# [Requirement]
Each line starting at the one that contains "children are the" and ending at the one that contains "and their hypotheses" must be returned exactly, and the rest of the listing is left out.
--
(* ===== verification/Prelude.v ===== *)
(** * Shelterwood: a verification development

    Shelterwood is an actor-supervision library in three crates.
    [shelterwood-core] is pure decision logic: identities, policies, exits, the
    per-child machines of [engine.rs] and the structural reducer of
    [supervisor.rs].  [shelterwood-runtime] adapts an async runtime.
    [shelterwood] holds the mailboxes, the driver that feeds the core machines
    and performs what they command, and the public tree API.  A driver owns
    one scope incarnation: it admits children into the reducer, reports their
    edges ([Spawned], [Ready], [IncarnationComplete], ...), runs [Settle] and
    performs the returned commands; child exits go through [dispatch_exit] and
    [schedule_restart]; stops climb a [StopLadder] armed in the
    [DeadlineQueue]; actors receive from mailbox cells that outlive their
    incarnations.  Driver and clients share member and scope cells: every
    write to them runs in a transaction under the observation gate of their
    tree, which stages snapshots and lifecycle events, installs them, unlocks,
    and then performs the wakes and drops it deferred.

    ** Conventions

    Code that can panic or abort returns an [outcome] ([Ret], [Panics],
    [ProcessAborts]); machine integers are [Z] with their limits written out
    ([u64_max]); [BTreeMap] is a finite map with ordered iteration
    ([BTree.v]); mutation is explicit state passing; a mutable reference to a
    command buffer becomes a returned list.  A lock is one atomic transition,
    so an interleaving of threads is a sequence of operations; code that is
    not under a lock (the waiter protocol, the atomics of the latch, watch and
    one-shot, the gate capture loops) is a step relation over its program
    points.  Channels of the async runtime are parameters: a class states what
    their documentation promises, and an instance shows it can hold.
    Durations and
    instants are nanosecond counts under the abstract [Clock] of [Time.v],
    whose ceiling stands for the platform's largest [Instant].

    ** Files

    - [Prelude.v], [BTree.v]: the outcome monad, runs of operations, ordered
      maps, shared lemmas and automation.
    - [Time.v]: [deadline.rs].  [Identity.v]: [identity.rs].  [Exit.v]:
      [exit.rs].  [Float64.v], [Policy.v]: [policy.rs], with [f64] as the
      Standard Library's binary64 specification floats; [f64::powi], whose
      precision the platform decides, is a parameter.
    - [Epochs.v], [Readiness.v], [DeadlineQueue.v]: the files of the same name
      under [engine/].
    - [StopLadder.v], [Restart.v], [Lifecycle.v]: the parts of [engine.rs] -
      [StopLadder]; [arbitrate], [dispatch_exit], [IntensityState],
      [RestartState], [schedule_restart]; [ScopeLifecycle].  [NestedExit.v]:
      the exits of nested scopes ([driver/nested.rs]) and the reasons read
      back from them.
    - [Supervisor.v]: [supervisor.rs], one definition per method.
      [SupervisorLemmas.v]: its loops and local steps.  [SupervisorInv.v]: the
      driver's requests as operations, the [run]s they form, and the invariant
      of every run.  [SupervisorProps.v], [SupervisorOrder.v],
      [SupervisorMembers.v]: its theorems.
    - [Mailbox.v]: [mailbox/cell.rs] with [cell/state.rs],
      [cell/operation.rs] and [cell/effects.rs], [errors.rs], the bind token
      of [mailbox.rs] and the slot of [waker.rs].  [MailboxInv.v]: runs and
      the invariant.  [MailboxErrors.v]: the protocol of its callers and the
      absence of panics.  [MailboxProps.v], [MailboxOrder.v]: its theorems.
    - [Waiters.v], [Latch.v], [Watch.v], [OneShot.v]: the files of the same
      name of the runtime crate.  [Waiters.Waitable] is the interface through
      which the registry's protocol serves both the latch and the watch.
      [Disposal.v]: [disposal.rs] with the submission of [blocking.rs].
    - [Interleave.v]: code between critical sections, its executions among the
      steps of an environment, and their weakest preconditions.
      [MailboxOps.v]: what others do to a parked send.  [Futures.v]: the
      futures of [mailbox/futures.rs], [deadline.rs], [reply.rs] and
      [capability.rs].  [FuturesProps.v]: sends and deadlines;
      [CallProps.v], [CallInv.v]: replies and calls; [FuturesDemo.v]: schedules of a send and a call.
    - [WakerProxy.v]: [waker_proxy.rs] and
      [proxied_sleep.rs], polls through a proxy and the wakes that race them.
    - [Gate.v]: [panic.rs], [cells/gate.rs] and, in [Handoff], the gate
      capture loops of [cells/member.rs].
    - [TimerStore.v]: [raw/context/timers.rs].
      [Raw.v]: [raw/context.rs] with [select.rs] and [resources.rs] - the
      operations of a raw actor and the selection of its next input, as code
      between which other threads act; its mailbox is any [Inbox].
      [RawProps.v]: the laws of such a mailbox and the loop's invariant;
      [RawHistory.v]: histories of calls; [RawSolo.v]: undisturbed
      selections.  [RawLife.v]: [raw/definition.rs] and
      [raw/disposal.rs], the end of an incarnation.  [Handler.v]:
      [actor.rs], callbacks over a raw context.  [MailboxInbox.v]: the
      mailbox cell as an [Inbox], and an actor that runs on it.
      [Offload.v]: [raw/offload.rs], the task of an offload and its
      cancellers.
    - [Member.v]: [cells/member.rs]; its mailbox is any [MailboxControl].
      [MemberProps.v]: its theorems.  [MailboxMember.v]: the mailbox cell as
      such a control.
    - [Snapshot.v], [Hubs.v], [LifecycleHub.v]: [cells/observe.rs] and the
      broadcast wrapper of [channel.rs].
    - [Scope.v]: [cells/scope.rs] and the files under [cells/scope/], as
      operations on a [Forest] of cells that return the notes they leave in
      their transaction.  [ScopeLogic.v]: the proof rules for such operations
      and [scope_exec], the operations a tree undergoes.  [ScopeProps.v],
      [ScopeResidency.v], [ScopeControlProps.v], [ScopeClosed.v]: its
      theorems, the last with a concrete forest they apply to.
    - [Plan.v]: [plan.rs] and [definition.rs], slots and plans over the forest.
      [PlanProps.v]: their theorems, and a tree being declared, lowered and
      dropped.
    - [Effects.v]: the monad of operations that pass a state and leave notes,
      relations its steps respect, and ledgers of what they owe.
    - [Dynamic.v]: [driver/admission_control.rs] and [cells/admission.rs], the
      control plane of dynamic scopes over a [Store] of shared state.
      [DynamicProps.v]: the response ledger; [DynamicClaims.v]: its theorems
      and a live dynamic scope.
    - [DriverState.v], [Driver.v], [DriverEvents.v], [DriverLoop.v]: the files
      of [driver/] - the runtime record of a scope incarnation and its
      bookkeeping; spawning, stopping, removal, startup and the command loop;
      the handlers of each event; collection, dispatch, the wait, prologue and
      epilogue.  A driver operates on its own record and on the [Store].
    - [DriverPanics.v]: which panics an operation can raise.  [Mirror.v],
      [DriverLogic.v]: what driver and reducer agree on and the proof rules
      for it; [DriverRefine.v], [DriverAdmission.v]: every operation keeps the agreement; [DriverRun.v]:
      runs of a driver and their theorems.  [DriverLedger.v],
      [DriverEpilogue.v]: the responses a driver owes.  [DriverMailbox.v]: the
      mailbox cell as a driver sees it.  [DriverDemo.v]: drivers that run.

    ** What the theorems show

    - Supervision: the source's [check_invariants] holds in every reachable
      state; a child moves only along the
      incarnation graph; ordered startup constructs members one at a time in
      admission order; an ordered drain stops the last incomplete member,
      never gets stuck, and ends when stop requests are carried out; one
      settlement pass reaches a fixpoint; startup completion, [Finished] and
      each removal's finalization are issued once, in the right state; drain
      reasons are arbitrated by precedence; keys are never reused.
    - Engine machines: the stop ladder never skips or repeats a rung and never
      fabricates an expired grace; the deadline queue refines a sorted list
      and the epochs a counter; the intensity window, the restart counters and
      the readiness gate compute what their contracts state; lifecycle
      publications are ordered.
    - Identity, exits, policies: memberships are never reissued; evidence
      folding keeps the strongest; a structured stop reason is read back
      through any number of nested scopes; backoff delays stay within bounds for every
      [powi]; defaults resolve to the innermost setting.
    - Mailboxes: messages are conserved; a queue is one FIFO line across its
      buffer and its parked senders and stays within capacity; withdrawal,
      latest-value replacement, non-blocking sends and termination have their
      exact outcomes; callers that keep the protocol never meet a panic.
    - Futures: whatever other threads do between two steps of a poll or of a
      drop, a timed send and a call account for their message and for the
      reply, in agreement with the result they return, time out only after
      their budget, and never panic.
    - Runtime primitives: no interleaving of polls, publications and
      cancellations strands a waiter or leaks a registration; the completion
      gate linearizes its calls; a reader marked up to date has read the
      current value; a one-shot delivers its value once or hands it back; a
      proxied poll loses no wake and keeps no waker; a value handed to
      isolated disposal is destroyed once, never by a critical submitter, and
      disposal drains.
    - Raw actors: the timer store refines a map of alarms; whatever a handler
      calls and other threads do, no assertion of the loop fails; a fired
      timer is served within the deliveries its batch captured, unless a
      receive unwinds; an
      undisturbed selection ends in two turns and misses nothing; the future
      of an offload is destroyed once, after its last poll, and its completion
      published after its wake; a panic is never masked when the incarnation
      ends, also by a hard abort.  The handler loop keeps the protocol of
      callbacks: init first, the frozen prefix only when it drains, the stop
      callback last and never after a failure.
    - Cells: one transaction moves a snapshot hub at most one edge, performs
      all it owes whatever panics, and a waiting receiver catches up; a
      lifecycle subscription accounts for every event; writers of a member
      exclude each other across gate handoffs; the first terminalizer wins and
      tears the mailbox down once; a scope's events are numbered without gaps,
      agree with its record, and announce and withdraw residents in pairs;
      stop verdicts resolve by precedence; a shutdown request is neither lost
      nor taken twice; a closed stream belongs to a terminal scope.
    - Plans: a construction has one owner at any time and is disposed of once;
      lowering takes all slots or none; an abandoned builder or plan
      terminalizes whatever it declared.
    - Dynamic membership: each response of an admission or removal is owed by
      one obligation or settled once, and answered unless its caller abandoned
      it; a refused reservation names the first
      condition that refuses it and changes nothing.
    - Driver: between any two operations of a driver the shared store may be
      changed in any way, and still its requests are a legal run of the
      reducer, whose commands are all performed when an operation ends: a
      member commanded to stop is stopping, disposing, joined or gone; its
      children are the reducer's members with a task exactly
      where a record is active or stopping, a task is launched only for a
      startable member of a scope that does not drain, and none of its
      structural assertions fails; when its loop has completed and its
      epilogue has run, no caller is left waiting on the scope.

    ** Runs and their hypotheses

    [SupervisorInv.run] admits the requests the driver makes: a membership is
    admitted once, while the scope neither drains nor has finished, and a
    drain carries a live reason; every event may arrive at any time.
    [MailboxInv.mrun] allows every sender, receiver, future and lifecycle
    request in any order, with the operation handles the cell issued.
    [DriverRun.driven] alternates the driver's operations with arbitrary
    changes of the store; it asks that an admitted membership is one the
    reducer does not hold, which the lineages of [Identity.v] provide.  An
    operation of the driver between two of its await points is one step: the
    driver owns its record, and reads of shared state inside an operation see
    the state the operation began with and its own writes.
    [Futures.others] are the steps between those of a future: any request of
    the mailbox that does not use the future's own operation, time passing,
    and the steps of the reply's sender.  The runtime's timer is a parameter
    that is asked only not to fire early.  [RawHistory.history] alternates
    the calls of a raw actor with [RawProps.others]: senders and the driver
    act on the mailbox, the clock advances, latches fire, completions arrive.
    [RawProps.InboxLaws] asks of the mailbox that others never add behind a
    cutoff; [MailboxInbox.v] proves it of the mailbox cell.

    ** Fuel

    Loops that are not structural take fuel.  The ordered start and stop loops
    visit each key at most once and get two steps more than there are children
    ([start_loop] and [stop_loop] are characterised as first-match searches in
    [SupervisorLemmas.v], which shows the fuel never decides).  Promotion and
    the discharge of waiters get one step more than there are waiters, each
    step removing one; pruning a heap gets one step per stored entry.  The
    poll loop of a send gets its two iterations, the second with the waker it
    cloned; that it needs no third is proved with the absence of panics.  The
    driver's methods call each other in a cycle ([flush_supervisor_effects],
    [spawn_child], [begin_terminal_disposal], ...): [Driver.perform] takes fuel
    for the depth of that recursion, and running out of it is a panic of its
    own message, which the theorems on panics tell apart from every assertion.
    A selection of the raw loop takes the number of its turns: two suffice
    undisturbed, and running out is the value [StillSelecting]; the stages
    within a turn get one step more than their captured prefix.  A run of the
    callback loop takes the number of its receives; what has not ended by then
    is [HandlerWaits], and a run that finds shutdown requested and discards its
    mailbox needs two.

    ** Not modelled

    Rendering ([Display], [Debug]); mutex poisoning; the guards of
    [cells/retained.rs], which decide on which thread a payload is destroyed;
    the accumulators of the mailbox's [effects.rs], so its destructors and
    wakers are commands in a list; the retirement of a future's timer and
    wakers; trees, which forward to builders and cells; tasks; the runtime
    crate's adapters of threads, timers and tasks.  Of raw actors: [run_blocking], the signal that wakes a parked receive, and
    panics of user hashing and equality.  Of the driver: the watcher tasks of
    [spawn.rs], [report.rs], the root monitor of [system.rs], what a handler
    does while it unwinds, and most debug-only assertions.

    ** Further work

    What remains: the driver's task-side reports and watchers, the depth of its
    recursion, and the timing of restarts under load. *)

From stdpp Require Export base tactics list strings gmap sorting.
From Stdlib Require Export ZArith Lia.
(* ===== verification/Time.v ===== *)
(** * Clock arithmetic and deadlines

    [std::time::Duration] and [std::time::Instant] as nanosecond counts, and
    [crates/shelterwood-core/src/deadline.rs]: an absolute deadline, or one
    too distant to be armed. *)

From S2P Require Import Prelude.

(** ** Durations

    A [Duration] is a [u64] number of seconds and a nanosecond remainder below
    one billion; it is represented here by its total nanosecond count. *)
Module Duration.
Definition NANOS_PER_SEC : Z := 1000000000.
Definition ZERO : Z := 0.
Definition MAX : Z := u64_max * NANOS_PER_SEC + 999999999.
Definition valid (d : Z) : Prop := 0 <= d <= MAX.
Definition from_secs (s : Z) : Z := s * NANOS_PER_SEC.
Definition from_millis (ms : Z) : Z := ms * 1000000.
Definition is_zero (d : Z) : bool := d =? 0.

(** [Duration::new(seconds, nanos)] for a remainder below one billion. *)
Definition new (seconds nanos : Z) : Z := seconds * NANOS_PER_SEC + nanos.

(** [Ord::clamp]. *)
Definition clamp (d lo hi : Z) : Z := Z.max lo (Z.min d hi).
End Duration.

(** ** Instants

    The monotonic clock counts nanoseconds from an arbitrary origin up to a
    platform ceiling; only additions are ceiling-checked. *)
Class Clock := { instant_max : Z }.

(** The 64-bit Unix clock: [i64] seconds and a nanosecond remainder. *)
Definition unix_clock : Clock :=
  {| instant_max := (2 ^ 63 - 1) * Duration.NANOS_PER_SEC + 999999999 |}.

Module Instant.
Section with_clock.
Context {clock : Clock}.

Definition representable (i : Z) : Prop := i <= instant_max.

Definition checked_add (i d : Z) : option Z :=
  if i + d <=? instant_max then Some (i + d) else None.

Definition checked_duration_since (later earlier : Z) : option Z :=
  if earlier <=? later then Some (later - earlier) else None.

Definition saturating_duration_since (later earlier : Z) : Z :=
  Z.max 0 (later - earlier).
End with_clock.
End Instant.

(** ** [DeadlineBudget] *)
Module DeadlineBudget.
Record t := new { duration : Z }.
Definition ZERO : t := new Duration.ZERO.
Definition is_zero (b : t) : bool := Duration.is_zero (duration b).
End DeadlineBudget.

(** ** [Deadline] *)
Module Deadline.
Section with_clock.
Context {clock : Clock}.

Record t := mk { instant : option Z }.

Definition ARMING_HEADROOM : Z := Duration.from_secs 1.

Definition at_ (i : Z) : t :=
  mk ((fun _ => i) <$> Instant.checked_add i ARMING_HEADROOM).

Definition after (started_at duration : Z) : t :=
  match Instant.checked_add started_at duration with
  | None => mk None
  | Some i => if Duration.is_zero duration then mk (Some i) else at_ i
  end.

Definition after_budget (started_at : Z) (budget : DeadlineBudget.t) : t :=
  after started_at (DeadlineBudget.duration budget).

Definition is_due (d : t) (now : Z) : bool :=
  is_some_and (instant d) (fun deadline => now >=? deadline).

Definition is_overdue (d : t) (now : Z) : bool :=
  is_some_and (instant d) (fun deadline => now >? deadline).

(** The budget can be handed to the timer: it is zero, or its end leaves
    the arming headroom below the clock ceiling. *)
Definition armable (started_at duration : Z) : Prop :=
  started_at + duration <= instant_max /\
  (duration = 0 \/ started_at + duration + ARMING_HEADROOM <= instant_max).

#[export] Instance armable_dec s d : Decision (armable s d).
Proof. unfold armable. apply _. Defined.

Lemma after_spec started_at duration :
  instant (after started_at duration) =
  if decide (armable started_at duration)
  then Some (started_at + duration) else None.
Proof.
  unfold after, at_, Instant.checked_add, Duration.is_zero, armable.
  destruct (_ <=? _) eqn:E1; simpl; [destruct (duration =? 0) eqn:E2; simpl|];
    [| destruct (_ + ARMING_HEADROOM <=? _) eqn:E3; simpl |];
    zreflect; case_decide; done || lia.
Qed.

Lemma after_exact started_at duration i :
  instant (after started_at duration) = Some i -> i = started_at + duration.
Proof. rewrite after_spec. case_decide; naive_solver. Qed.

Lemma after_zero started_at :
  started_at <= instant_max ->
  instant (after started_at 0) = Some started_at.
Proof.
  intros. rewrite after_spec. rewrite decide_True; [f_equal; lia|].
  unfold armable. lia.
Qed.

Lemma is_due_iff d now :
  is_due d now = true <-> exists i, instant d = Some i /\ i <= now.
Proof.
  unfold is_due. rewrite is_some_and_true.
  split; intros (i & ? & ?); exists i; split; try done; by apply Z.geb_le.
Qed.
End with_clock.
End Deadline.
(** Newer memberships of a lineage supersede the older ones. *)
Definition ordered_history : list Membership -> Prop :=
  StronglySorted (fun newer older =>
    lineage (fence newer) = lineage (fence older) ->
    membership_supersedes newer older = true).

Record identity_inv (w : world) : Prop := {
  inv_lineage_bound m :
    m ∈ history w ->
    lineage_get (lineage (fence m)) <= AtomicMonotonicCounter.value (next_lineage w);
  inv_tracked_issued id c :
    ScopeIdentity.memberships (domain w) !! id = Some c ->
    mkMembership (FenceCounter.issued c) ∈ history w;
  inv_tracked_newest id c m :
    ScopeIdentity.memberships (domain w) !! id = Some c -> m ∈ history w ->
    lineage (fence m) = FenceCounter.lineage c ->
    generation_get (generation (fence m)) <= MonotonicCounter.current (FenceCounter.generations c);
  inv_lineages_distinct id1 id2 c1 c2 :
    ScopeIdentity.memberships (domain w) !! id1 = Some c1 ->
    ScopeIdentity.memberships (domain w) !! id2 = Some c2 ->
    FenceCounter.lineage c1 = FenceCounter.lineage c2 -> id1 = id2;
  inv_ordered : ordered_history (history w)
}.

Lemma fence_mint_Ret c f c' :
  FenceCounter.mint c = Ret (f, c') <->
  f = FenceCounter.issued c' /\ FenceCounter.lineage c' = FenceCounter.lineage c /\
  MonotonicCounter.current (FenceCounter.generations c')
    = MonotonicCounter.current (FenceCounter.generations c) + 1 /\
  MonotonicCounter.current (FenceCounter.generations c') <= u64_max.
Proof.
  unfold FenceCounter.mint. split.
  - intros ((g & gs) & (-> & ? & ->)%mint_Ret & [= <- <-])%bind_Ret_inv. done.
  - destruct c' as [l' [cur]]; simpl. intros (-> & -> & -> & ?).
    rewrite (proj2 (mint_Ret _ _ (MonotonicCounter.from_current _))) by eauto. done.
Qed.

(** The two ways a domain grows: a tracked id mints its successor, or an
    untracked id starts a lineage never used before in this scope. *)
Lemma grow_tracked_inv nl s h id c f c' :
  identity_inv (mkWorld nl s h) ->
  ScopeIdentity.memberships s !! id = Some c -> FenceCounter.mint c = Ret (f, c') ->
  identity_inv (mkWorld nl
    (ScopeIdentity.mk (<[id := c']> (ScopeIdentity.memberships s))) (mkMembership f :: h)).
Proof.
  intros [Hb Hi Hn Hd Ho] Hid (-> & Hl & Hg & _)%fence_mint_Ret; simpl in *.
  split; simpl.
  - intros m [->|Hm]%elem_of_cons; [|auto]. specialize (Hb _ (Hi _ _ Hid)). simpl in Hb.
    simpl. by rewrite Hl.
  - intros id' c0. rewrite lookup_insert. case_decide; [intros [= <-]; left|right; eauto].
  - intros id' c0 m. rewrite lookup_insert, elem_of_cons. case_decide as He.
    + intros [= <-] [->|Hm] Hlm; simpl; [lia|]. rewrite Hl in Hlm.
      specialize (Hn _ _ _ Hid Hm Hlm). lia.
    + intros Hc0 [->|Hm] Hlm; simpl in *; [|eauto]. destruct He.
      eapply Hd; eauto. congruence.
  - intros id1 id2 c1 c2. rewrite !lookup_insert. repeat case_decide; simplify_eq; [done|..];
      intros; simplify_eq; (symmetry + idtac); eapply Hd; eauto; congruence.
  - constructor; [done|]. rewrite Forall_forall. intros m Hm Hlm.
    rewrite membership_supersedes_spec. split; [done|]. simpl in *.
    specialize (Hn id c m Hid Hm). rewrite Hl in Hlm. specialize (Hn (eq_sym Hlm)). lia.
Qed.

Lemma grow_fresh_inv nl nl' s h id c :
  identity_inv (mkWorld nl s h) ->
  AtomicMonotonicCounter.value nl <= AtomicMonotonicCounter.value nl' ->
  lineage_get (FenceCounter.lineage c) <= AtomicMonotonicCounter.value nl' ->
  Forall (fun m => lineage (fence m) ≠ FenceCounter.lineage c) h ->
  identity_inv (mkWorld nl'
    (ScopeIdentity.mk (<[id := c]> (ScopeIdentity.memberships s)))
    (mkMembership (FenceCounter.issued c) :: h)).
Proof.
  intros [Hb Hi Hn Hd Ho] Hnl Hl Hf; simpl in *. rewrite Forall_forall in Hf.
  assert (Hfresh : forall id' c0, ScopeIdentity.memberships s !! id' = Some c0 ->
            FenceCounter.lineage c0 ≠ FenceCounter.lineage c).
  { intros id' c0 H. by apply (Hf _ (Hi _ _ H)). }
  split; simpl.
  - intros m [->|Hm]%elem_of_cons; [done|]. specialize (Hb _ Hm). lia.
  - intros id' c0. rewrite lookup_insert. case_decide; [intros [= <-]; left|right; eauto].
  - intros id' c0 m. rewrite lookup_insert, elem_of_cons. case_decide as He.
    + intros [= <-] [->|Hm] Hlm; simpl; [lia|]. by destruct (Hf _ Hm).
    + intros Hc0 [->|Hm] Hlm; simpl in *; [|eauto]. by destruct (Hfresh _ _ Hc0).
  - intros id1 id2 c1 c2. rewrite !lookup_insert. repeat case_decide; intros; simplify_eq;
      try done; [exfalso; eapply Hfresh; eauto..|eauto].
  - constructor; [done|]. rewrite Forall_forall. intros m Hm Hlm. by destruct (Hf _ Hm).
Qed.

Lemma identity_inv_initial n : identity_inv (initial_world n).
Proof. split; simpl; try done; [set_solver..|constructor]. Qed.

Lemma advance_lineage_inv nl nl' s h :
  identity_inv (mkWorld nl s h) ->
  AtomicMonotonicCounter.value nl <= AtomicMonotonicCounter.value nl' ->
  identity_inv (mkWorld nl' s h).
Proof.
  intros [Hb Hi Hn Hd Ho] Hle. split; simpl in *; eauto.
  intros m Hm. specialize (Hb m Hm). lia.
Qed.

Lemma evict_inv nl s h id m :
  identity_inv (mkWorld nl s h) -> identity_inv (mkWorld nl (ScopeIdentity.evict s id m) h).
Proof.
  intros [Hb Hi Hn Hd Ho]. unfold ScopeIdentity.evict.
  destruct (_ !! id) eqn:E; [case_decide|]; [|by split..].
  split; simpl in *; auto.
  - intros id' c []%lookup_delete_Some. eauto.
  - intros id' c m' []%lookup_delete_Some. eauto.
  - intros ???? []%lookup_delete_Some []%lookup_delete_Some. eauto.
Qed.

Lemma from_fence_issued f : FenceCounter.issued (FenceCounter.from_fence f) = f.
Proof. by destruct f as [[] []]. Qed.

Lemma identity_step_inv w w' : identity_inv w -> identity_step w w' -> identity_inv w'.
Proof.
  intros Hw Hs. destruct Hs as
    [id nl s h m nl' s' Hm|p nl s h m s' Hm|p nl s h s' Hm Hle Hf|id m nl s h|nl l nl' s h Hm].
  - apply bind_Ret_inv in Hm as ([[f nl1] c] & Hm & [= <- <- <-]). unfold minted_membership; simpl.
    destruct (_ !! id) as [entry|] eqn:E.
    + apply bind_Ret_inv in Hm as ([f1 c1] & Hm & [= <- <- <-]). by eapply grow_tracked_inv.
    + apply bind_Ret_inv in Hm as ([entry nl2] & Hm1 & Hm2).
      apply bind_Ret_inv in Hm2 as ([f1 c1] & (-> & Hl & _)%fence_mint_Ret & [= <- <- <-]).
      apply bind_Ret_inv in Hm1 as ([l nl3] & (-> & _ & ->)%atomic_mint_Ret & [= <- <-]).
      simpl in *. apply grow_fresh_inv with nl; simpl; rewrite ?Hl; simpl; [done|lia..|].
      rewrite Forall_forall. intros m Hm Heq. pose proof (inv_lineage_bound _ Hw m Hm) as Hb.
      rewrite Heq in Hb. simpl in Hb. lia.
  - unfold ScopeIdentity.adopt_or_mint_membership in Hm.
    destruct (_ !! _) as [entry|] eqn:E; [|done].
    apply bind_Ret_inv in Hm as ([f1 c1] & Hm & [= <- <-]). by eapply grow_tracked_inv.
  - unfold ScopeIdentity.adopt_or_mint_membership in Hm.
    destruct (_ !! _) as [entry|] eqn:E.
    { by apply bind_Ret_inv in Hm as ([f1 c1] & ? & ?). }
    simplify_eq. destruct p as [id [f]]; simpl in *. rewrite <- (from_fence_issued f) at 2.
    destruct f as [l g]. by apply grow_fresh_inv with nl.
  - by apply evict_inv.
  - apply atomic_mint_Ret in Hm as (-> & _ & ->). eapply advance_lineage_inv; [done|simpl; lia].
Qed.

Lemma identity_reachable_inv n w : rtc identity_step (initial_world n) w -> identity_inv w.
Proof.
  intros Hr. pose proof (identity_inv_initial n) as Hi. revert Hi.
  induction Hr; eauto using identity_step_inv.
Qed.

Lemma ordered_history_NoDup h : ordered_history h -> NoDup h.
Proof.
  induction 1 as [|m h Hs IH HF]; constructor; [|done].
  intros Hin. rewrite Forall_forall in HF. specialize (HF m Hin eq_refl).
  by rewrite membership_supersedes_irrefl in HF.
Qed.

(** Along every history of a scope's identity domain - mints,
    reconciliations, evictions, and lineages minted elsewhere in the process -
    no membership is ever issued twice, and of two memberships of one lineage
    the later one supersedes the earlier one. *)
Theorem memberships_never_reused n w :
  rtc identity_step (initial_world n) w ->
  NoDup (history w) /\ ordered_history (history w).
Proof.
  intros Hw%identity_reachable_inv. split; [|apply Hw].
  apply ordered_history_NoDup, Hw.
Qed.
--
# [Result below]
      children are the reducer's members with a task exactly
      where a record is active or stopping, a task is launched only for a
      startable member of a scope that does not drain, and none of its
      structural assertions fails; when its loop has completed and its
      epilogue has run, no caller is left waiting on the scope.

    ** Runs and their hypotheses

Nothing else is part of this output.